Saved data entries
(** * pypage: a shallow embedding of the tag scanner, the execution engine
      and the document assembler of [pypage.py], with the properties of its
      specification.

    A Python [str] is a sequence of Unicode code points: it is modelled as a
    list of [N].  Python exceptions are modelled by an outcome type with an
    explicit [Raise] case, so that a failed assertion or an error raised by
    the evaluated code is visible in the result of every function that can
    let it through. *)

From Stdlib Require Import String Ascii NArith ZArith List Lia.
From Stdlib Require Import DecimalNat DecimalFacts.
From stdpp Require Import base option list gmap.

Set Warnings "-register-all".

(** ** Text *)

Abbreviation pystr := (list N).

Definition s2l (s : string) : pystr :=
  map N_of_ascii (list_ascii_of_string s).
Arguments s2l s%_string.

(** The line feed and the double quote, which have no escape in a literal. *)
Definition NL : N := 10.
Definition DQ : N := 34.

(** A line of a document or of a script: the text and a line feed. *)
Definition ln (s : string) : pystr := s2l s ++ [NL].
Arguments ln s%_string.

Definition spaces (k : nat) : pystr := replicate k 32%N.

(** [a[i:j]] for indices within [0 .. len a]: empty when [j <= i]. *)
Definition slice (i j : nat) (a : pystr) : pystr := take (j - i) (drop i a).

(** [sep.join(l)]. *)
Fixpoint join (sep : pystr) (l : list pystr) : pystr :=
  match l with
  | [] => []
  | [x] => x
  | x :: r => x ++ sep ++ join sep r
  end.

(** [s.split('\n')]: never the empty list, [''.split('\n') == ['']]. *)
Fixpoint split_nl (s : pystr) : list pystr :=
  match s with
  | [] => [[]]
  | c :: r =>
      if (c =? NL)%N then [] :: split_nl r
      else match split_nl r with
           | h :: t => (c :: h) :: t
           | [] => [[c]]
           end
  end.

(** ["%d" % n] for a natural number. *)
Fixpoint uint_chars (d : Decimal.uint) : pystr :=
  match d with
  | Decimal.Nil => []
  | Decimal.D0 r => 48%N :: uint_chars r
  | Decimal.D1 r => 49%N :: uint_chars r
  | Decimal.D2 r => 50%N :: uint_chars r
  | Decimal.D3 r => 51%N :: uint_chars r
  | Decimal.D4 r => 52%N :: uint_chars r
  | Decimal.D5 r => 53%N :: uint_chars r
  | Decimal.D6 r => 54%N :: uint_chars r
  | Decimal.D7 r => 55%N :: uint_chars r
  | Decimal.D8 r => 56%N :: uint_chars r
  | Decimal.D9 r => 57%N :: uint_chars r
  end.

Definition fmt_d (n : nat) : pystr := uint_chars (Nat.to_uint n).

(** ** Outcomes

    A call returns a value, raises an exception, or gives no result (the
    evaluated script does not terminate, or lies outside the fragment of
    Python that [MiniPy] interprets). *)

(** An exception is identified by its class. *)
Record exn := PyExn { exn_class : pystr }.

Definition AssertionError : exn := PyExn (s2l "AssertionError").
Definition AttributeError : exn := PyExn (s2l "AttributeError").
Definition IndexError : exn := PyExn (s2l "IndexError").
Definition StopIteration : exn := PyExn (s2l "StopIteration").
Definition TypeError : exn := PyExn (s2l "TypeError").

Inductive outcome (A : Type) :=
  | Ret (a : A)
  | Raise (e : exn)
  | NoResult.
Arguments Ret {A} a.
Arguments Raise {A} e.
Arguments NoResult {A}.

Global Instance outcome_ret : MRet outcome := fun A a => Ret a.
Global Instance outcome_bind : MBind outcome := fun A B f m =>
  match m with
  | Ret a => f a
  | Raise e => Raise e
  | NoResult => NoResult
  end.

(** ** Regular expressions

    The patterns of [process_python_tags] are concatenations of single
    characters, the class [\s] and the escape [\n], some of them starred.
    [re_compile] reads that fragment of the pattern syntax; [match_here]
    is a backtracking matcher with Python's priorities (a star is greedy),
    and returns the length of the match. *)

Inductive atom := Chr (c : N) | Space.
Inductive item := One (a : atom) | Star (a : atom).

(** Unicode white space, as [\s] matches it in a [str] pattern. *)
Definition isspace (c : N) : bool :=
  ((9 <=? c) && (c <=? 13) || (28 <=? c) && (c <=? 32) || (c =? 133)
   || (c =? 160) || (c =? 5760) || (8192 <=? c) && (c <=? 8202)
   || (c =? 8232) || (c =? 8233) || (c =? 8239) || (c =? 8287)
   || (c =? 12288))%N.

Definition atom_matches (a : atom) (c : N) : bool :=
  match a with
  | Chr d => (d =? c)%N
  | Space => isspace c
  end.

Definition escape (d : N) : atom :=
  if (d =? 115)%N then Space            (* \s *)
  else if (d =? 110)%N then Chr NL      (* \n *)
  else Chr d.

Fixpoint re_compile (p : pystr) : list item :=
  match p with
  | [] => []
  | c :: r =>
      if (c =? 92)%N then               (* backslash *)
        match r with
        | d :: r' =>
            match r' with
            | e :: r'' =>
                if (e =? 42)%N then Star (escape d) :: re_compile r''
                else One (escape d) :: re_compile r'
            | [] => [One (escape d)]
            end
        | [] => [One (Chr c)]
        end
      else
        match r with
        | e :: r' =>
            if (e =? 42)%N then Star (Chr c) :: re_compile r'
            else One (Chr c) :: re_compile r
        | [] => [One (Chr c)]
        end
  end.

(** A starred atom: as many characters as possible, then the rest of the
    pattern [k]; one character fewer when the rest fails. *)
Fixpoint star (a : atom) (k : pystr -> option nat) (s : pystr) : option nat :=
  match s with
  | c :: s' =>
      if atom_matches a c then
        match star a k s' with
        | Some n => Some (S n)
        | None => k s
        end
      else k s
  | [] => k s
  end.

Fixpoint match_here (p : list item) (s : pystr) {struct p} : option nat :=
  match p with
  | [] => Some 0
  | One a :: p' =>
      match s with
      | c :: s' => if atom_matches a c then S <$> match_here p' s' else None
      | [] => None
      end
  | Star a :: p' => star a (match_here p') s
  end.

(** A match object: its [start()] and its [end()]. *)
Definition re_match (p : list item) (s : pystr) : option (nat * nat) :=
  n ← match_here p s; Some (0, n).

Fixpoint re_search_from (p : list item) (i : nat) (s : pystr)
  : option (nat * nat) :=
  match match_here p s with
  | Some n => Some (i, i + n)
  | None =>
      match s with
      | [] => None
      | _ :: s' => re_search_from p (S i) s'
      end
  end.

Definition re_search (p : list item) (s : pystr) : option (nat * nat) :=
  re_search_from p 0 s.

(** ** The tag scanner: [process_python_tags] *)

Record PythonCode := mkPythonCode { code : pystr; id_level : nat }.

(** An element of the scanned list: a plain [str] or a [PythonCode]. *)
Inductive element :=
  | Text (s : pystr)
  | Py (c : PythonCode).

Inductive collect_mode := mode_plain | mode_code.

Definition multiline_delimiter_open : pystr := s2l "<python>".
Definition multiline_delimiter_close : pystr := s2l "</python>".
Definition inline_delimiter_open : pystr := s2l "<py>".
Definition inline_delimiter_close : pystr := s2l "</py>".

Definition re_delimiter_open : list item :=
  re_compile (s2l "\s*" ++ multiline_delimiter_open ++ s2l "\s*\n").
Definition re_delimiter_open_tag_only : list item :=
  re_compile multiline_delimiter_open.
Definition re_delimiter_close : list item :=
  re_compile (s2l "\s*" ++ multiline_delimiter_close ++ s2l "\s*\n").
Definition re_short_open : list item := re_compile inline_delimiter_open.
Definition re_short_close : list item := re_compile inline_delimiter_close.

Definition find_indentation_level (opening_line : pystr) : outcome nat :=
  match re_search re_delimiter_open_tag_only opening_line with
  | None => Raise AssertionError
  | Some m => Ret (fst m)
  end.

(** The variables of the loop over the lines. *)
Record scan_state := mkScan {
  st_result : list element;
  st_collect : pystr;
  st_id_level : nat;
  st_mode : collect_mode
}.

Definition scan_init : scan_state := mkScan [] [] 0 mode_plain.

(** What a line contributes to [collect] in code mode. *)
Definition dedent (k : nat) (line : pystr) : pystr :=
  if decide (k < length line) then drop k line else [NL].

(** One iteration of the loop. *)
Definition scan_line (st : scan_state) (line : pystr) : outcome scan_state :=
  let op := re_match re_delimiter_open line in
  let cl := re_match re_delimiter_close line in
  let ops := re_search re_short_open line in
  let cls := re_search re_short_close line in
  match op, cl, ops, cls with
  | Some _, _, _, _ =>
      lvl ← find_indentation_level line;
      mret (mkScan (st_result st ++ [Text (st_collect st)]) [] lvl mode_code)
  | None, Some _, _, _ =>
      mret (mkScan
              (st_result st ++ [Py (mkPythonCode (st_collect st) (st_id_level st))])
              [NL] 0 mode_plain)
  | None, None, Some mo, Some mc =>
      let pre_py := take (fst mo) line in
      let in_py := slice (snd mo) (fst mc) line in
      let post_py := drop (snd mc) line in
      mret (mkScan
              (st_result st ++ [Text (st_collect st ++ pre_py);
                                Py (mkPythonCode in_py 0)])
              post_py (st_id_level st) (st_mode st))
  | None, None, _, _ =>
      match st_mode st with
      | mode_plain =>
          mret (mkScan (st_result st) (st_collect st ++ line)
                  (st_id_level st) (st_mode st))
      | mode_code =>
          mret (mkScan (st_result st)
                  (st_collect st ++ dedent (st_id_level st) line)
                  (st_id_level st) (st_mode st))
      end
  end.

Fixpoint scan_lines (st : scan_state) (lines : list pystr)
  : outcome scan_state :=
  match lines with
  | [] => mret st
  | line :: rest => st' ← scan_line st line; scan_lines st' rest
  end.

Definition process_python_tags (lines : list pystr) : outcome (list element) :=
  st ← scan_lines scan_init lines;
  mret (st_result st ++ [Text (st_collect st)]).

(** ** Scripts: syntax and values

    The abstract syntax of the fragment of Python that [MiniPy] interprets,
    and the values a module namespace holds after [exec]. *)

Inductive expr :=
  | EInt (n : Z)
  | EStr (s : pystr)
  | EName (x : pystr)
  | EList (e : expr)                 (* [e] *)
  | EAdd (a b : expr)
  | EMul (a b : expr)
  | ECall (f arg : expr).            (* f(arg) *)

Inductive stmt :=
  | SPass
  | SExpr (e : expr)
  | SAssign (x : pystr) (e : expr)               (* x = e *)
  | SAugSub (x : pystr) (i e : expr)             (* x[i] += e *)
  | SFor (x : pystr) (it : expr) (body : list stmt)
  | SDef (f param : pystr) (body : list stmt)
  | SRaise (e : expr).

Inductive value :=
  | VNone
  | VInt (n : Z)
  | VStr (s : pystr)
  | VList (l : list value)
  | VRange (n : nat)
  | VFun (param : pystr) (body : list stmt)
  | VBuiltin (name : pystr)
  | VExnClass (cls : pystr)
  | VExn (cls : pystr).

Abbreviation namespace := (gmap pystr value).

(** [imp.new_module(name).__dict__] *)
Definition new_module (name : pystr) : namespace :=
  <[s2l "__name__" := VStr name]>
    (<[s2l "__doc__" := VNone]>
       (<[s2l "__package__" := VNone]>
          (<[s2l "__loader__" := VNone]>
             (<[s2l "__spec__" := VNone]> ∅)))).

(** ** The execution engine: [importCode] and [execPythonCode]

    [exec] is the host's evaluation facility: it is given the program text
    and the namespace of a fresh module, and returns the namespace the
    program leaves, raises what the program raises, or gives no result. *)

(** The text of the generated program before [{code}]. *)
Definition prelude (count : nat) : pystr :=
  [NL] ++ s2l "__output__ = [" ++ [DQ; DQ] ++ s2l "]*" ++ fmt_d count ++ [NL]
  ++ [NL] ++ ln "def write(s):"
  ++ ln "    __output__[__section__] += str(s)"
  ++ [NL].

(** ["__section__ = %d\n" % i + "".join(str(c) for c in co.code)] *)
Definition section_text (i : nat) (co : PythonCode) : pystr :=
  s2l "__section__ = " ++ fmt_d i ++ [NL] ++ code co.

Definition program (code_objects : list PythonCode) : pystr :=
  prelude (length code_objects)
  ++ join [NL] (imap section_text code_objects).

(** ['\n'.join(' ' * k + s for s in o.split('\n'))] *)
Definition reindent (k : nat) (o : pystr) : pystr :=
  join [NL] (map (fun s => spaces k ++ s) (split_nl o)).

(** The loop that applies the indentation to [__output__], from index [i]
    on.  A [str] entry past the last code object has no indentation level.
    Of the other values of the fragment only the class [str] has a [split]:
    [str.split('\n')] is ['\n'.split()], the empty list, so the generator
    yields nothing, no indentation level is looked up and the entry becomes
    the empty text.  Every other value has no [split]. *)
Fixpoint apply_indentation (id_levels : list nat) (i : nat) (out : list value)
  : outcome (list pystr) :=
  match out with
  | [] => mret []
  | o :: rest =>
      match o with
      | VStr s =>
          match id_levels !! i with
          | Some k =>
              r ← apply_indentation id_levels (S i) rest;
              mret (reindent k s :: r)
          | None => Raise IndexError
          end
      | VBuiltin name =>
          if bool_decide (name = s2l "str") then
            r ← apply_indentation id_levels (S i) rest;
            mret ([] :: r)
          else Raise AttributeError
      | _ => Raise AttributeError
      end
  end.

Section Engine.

==

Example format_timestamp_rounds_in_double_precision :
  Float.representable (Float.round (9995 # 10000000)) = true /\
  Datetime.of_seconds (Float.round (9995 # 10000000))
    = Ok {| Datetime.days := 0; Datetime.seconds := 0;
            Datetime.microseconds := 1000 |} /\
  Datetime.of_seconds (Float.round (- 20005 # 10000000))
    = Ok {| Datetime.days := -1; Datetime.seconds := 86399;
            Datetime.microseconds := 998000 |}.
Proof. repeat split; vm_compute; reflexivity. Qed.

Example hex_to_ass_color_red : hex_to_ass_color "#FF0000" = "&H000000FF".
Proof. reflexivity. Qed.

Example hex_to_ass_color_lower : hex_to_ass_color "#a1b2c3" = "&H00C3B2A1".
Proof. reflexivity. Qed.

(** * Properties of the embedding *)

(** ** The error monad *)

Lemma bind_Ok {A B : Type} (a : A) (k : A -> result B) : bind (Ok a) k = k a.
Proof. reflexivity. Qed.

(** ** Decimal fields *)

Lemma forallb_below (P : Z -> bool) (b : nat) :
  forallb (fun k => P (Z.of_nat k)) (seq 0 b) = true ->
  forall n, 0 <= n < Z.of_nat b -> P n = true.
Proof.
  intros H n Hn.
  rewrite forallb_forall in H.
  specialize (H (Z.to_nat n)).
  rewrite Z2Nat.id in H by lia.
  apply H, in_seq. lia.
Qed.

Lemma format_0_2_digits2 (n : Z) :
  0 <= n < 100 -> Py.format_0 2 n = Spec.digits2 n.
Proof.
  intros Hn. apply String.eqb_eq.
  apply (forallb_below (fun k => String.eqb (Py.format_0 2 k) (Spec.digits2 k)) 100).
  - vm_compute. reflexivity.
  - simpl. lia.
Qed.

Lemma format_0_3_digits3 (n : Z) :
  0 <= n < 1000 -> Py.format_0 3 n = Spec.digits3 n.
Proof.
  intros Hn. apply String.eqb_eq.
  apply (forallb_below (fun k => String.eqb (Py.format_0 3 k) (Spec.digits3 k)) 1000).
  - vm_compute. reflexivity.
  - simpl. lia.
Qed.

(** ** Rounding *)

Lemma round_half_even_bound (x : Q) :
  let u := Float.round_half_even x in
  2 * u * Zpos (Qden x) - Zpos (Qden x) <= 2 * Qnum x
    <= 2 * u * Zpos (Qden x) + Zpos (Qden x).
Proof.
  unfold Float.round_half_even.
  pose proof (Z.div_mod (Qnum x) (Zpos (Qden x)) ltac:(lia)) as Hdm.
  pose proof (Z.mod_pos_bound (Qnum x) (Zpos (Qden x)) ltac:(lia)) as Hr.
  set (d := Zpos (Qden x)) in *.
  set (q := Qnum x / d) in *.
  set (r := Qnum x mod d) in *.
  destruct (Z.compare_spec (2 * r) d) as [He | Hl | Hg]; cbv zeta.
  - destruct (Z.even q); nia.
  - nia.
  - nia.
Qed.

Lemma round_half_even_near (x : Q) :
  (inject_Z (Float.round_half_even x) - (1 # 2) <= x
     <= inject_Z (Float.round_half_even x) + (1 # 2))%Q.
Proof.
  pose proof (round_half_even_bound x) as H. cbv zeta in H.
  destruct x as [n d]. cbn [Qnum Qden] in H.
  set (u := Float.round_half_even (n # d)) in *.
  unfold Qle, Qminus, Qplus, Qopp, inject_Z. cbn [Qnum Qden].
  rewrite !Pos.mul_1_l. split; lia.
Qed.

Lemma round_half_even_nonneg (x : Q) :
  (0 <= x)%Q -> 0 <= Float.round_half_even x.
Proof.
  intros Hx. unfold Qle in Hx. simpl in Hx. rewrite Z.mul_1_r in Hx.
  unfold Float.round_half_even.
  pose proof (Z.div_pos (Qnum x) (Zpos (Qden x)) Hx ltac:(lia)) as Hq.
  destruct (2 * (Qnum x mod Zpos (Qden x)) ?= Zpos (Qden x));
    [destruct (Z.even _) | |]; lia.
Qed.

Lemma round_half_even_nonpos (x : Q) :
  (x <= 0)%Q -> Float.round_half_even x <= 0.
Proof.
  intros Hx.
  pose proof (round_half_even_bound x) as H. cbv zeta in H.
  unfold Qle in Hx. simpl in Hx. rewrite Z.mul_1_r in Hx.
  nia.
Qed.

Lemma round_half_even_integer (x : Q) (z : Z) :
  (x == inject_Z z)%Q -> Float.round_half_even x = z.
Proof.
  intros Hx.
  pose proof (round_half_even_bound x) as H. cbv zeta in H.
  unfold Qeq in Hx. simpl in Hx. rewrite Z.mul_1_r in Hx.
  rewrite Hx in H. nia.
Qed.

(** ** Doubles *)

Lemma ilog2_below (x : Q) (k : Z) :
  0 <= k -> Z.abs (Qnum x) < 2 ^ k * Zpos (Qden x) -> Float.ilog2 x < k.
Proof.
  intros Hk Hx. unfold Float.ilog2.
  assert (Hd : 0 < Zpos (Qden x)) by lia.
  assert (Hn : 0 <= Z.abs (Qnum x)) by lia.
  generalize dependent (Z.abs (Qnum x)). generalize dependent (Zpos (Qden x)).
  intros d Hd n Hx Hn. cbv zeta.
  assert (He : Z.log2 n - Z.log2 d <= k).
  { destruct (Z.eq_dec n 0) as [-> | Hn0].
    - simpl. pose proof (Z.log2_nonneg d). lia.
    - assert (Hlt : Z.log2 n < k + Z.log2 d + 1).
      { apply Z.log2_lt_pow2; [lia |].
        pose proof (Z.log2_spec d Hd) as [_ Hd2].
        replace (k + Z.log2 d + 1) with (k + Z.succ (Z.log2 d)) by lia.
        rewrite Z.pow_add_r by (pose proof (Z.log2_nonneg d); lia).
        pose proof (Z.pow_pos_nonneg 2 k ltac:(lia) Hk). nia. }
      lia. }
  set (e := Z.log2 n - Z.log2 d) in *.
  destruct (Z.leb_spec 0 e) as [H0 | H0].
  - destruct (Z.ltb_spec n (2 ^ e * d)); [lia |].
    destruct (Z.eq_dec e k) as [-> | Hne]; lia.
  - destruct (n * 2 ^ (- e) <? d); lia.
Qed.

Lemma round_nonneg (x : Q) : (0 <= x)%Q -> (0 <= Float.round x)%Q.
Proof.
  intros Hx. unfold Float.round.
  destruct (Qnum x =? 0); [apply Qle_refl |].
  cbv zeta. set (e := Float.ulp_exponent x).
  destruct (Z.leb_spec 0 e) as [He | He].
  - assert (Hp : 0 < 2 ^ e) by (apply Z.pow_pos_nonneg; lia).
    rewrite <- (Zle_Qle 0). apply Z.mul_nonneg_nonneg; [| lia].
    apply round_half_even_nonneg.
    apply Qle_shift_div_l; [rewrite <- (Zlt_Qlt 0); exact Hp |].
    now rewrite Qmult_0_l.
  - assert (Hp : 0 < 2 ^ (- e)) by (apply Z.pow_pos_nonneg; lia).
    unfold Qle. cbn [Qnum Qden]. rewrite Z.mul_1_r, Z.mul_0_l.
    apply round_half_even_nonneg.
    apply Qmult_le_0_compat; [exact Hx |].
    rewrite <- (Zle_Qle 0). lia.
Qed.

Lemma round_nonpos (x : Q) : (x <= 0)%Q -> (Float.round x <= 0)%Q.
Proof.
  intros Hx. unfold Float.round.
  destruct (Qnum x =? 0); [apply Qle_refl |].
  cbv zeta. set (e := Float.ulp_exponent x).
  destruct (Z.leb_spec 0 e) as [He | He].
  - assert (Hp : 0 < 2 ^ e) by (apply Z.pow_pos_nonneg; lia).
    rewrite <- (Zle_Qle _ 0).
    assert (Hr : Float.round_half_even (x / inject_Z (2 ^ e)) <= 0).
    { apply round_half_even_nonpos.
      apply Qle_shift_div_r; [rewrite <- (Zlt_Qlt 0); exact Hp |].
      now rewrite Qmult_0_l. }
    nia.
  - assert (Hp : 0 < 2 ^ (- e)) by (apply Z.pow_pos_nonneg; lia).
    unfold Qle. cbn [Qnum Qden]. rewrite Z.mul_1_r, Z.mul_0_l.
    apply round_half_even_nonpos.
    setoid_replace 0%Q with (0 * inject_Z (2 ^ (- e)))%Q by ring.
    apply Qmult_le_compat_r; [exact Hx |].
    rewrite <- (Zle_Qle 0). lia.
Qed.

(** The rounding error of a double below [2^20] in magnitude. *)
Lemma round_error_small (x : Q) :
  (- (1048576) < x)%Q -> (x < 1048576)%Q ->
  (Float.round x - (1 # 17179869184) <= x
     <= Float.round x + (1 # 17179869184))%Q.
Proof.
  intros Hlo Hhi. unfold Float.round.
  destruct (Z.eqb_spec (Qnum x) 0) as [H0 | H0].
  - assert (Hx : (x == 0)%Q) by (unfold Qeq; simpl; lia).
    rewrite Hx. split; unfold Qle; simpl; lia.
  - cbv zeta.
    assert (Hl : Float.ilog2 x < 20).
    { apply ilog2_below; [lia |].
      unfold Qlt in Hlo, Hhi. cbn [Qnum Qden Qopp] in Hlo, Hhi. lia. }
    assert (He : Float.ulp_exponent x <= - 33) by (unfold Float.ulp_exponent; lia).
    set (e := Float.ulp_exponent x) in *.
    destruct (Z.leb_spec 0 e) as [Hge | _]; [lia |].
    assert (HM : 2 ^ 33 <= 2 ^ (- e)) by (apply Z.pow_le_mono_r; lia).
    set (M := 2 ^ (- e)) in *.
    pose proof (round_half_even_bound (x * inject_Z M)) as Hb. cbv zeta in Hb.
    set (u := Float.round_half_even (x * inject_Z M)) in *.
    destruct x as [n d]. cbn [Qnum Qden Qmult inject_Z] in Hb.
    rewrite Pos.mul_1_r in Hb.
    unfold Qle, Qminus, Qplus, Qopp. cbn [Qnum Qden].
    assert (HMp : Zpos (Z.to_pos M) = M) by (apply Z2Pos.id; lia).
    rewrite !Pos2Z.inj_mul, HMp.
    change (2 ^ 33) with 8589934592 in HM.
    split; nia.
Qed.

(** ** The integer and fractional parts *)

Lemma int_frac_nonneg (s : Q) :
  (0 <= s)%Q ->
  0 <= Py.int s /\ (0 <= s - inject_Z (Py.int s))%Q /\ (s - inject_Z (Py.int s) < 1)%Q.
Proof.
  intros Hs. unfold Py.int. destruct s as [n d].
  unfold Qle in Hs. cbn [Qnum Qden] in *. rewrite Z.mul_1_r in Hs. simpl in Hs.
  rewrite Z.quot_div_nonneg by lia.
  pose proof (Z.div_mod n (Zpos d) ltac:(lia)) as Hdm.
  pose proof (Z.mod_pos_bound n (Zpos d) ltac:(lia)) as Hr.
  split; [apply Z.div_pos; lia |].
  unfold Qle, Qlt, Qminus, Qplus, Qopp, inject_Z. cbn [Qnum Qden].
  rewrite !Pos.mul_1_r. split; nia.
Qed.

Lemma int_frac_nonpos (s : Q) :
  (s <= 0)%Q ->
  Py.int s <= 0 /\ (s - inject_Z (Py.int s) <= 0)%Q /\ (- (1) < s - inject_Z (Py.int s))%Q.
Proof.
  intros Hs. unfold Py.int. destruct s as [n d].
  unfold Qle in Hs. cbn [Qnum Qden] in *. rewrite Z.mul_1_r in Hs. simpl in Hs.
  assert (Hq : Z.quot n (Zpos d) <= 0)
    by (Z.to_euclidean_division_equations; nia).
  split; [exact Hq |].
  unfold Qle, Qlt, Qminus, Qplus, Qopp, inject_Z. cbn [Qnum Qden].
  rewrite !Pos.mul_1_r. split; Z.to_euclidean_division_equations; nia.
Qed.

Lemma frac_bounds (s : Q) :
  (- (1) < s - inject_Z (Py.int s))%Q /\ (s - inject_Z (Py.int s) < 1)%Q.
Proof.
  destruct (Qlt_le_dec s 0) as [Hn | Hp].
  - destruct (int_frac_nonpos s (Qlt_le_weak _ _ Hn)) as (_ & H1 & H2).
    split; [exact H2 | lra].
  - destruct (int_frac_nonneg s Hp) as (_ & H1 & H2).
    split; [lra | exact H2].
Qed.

What to do: An exact copy of the lines above, from the one containing "(** * pypage: a" down to the one containing "explicit [Raise] case, so" and including both, is the whole answer; retype it and nothing else.

Answer below:
(** * pypage: a shallow embedding of the tag scanner, the execution engine
      and the document assembler of [pypage.py], with the properties of its
      specification.

    A Python [str] is a sequence of Unicode code points: it is modelled as a
    list of [N].  Python exceptions are modelled by an outcome type with an
    explicit [Raise] case, so that a failed assertion or an error raised by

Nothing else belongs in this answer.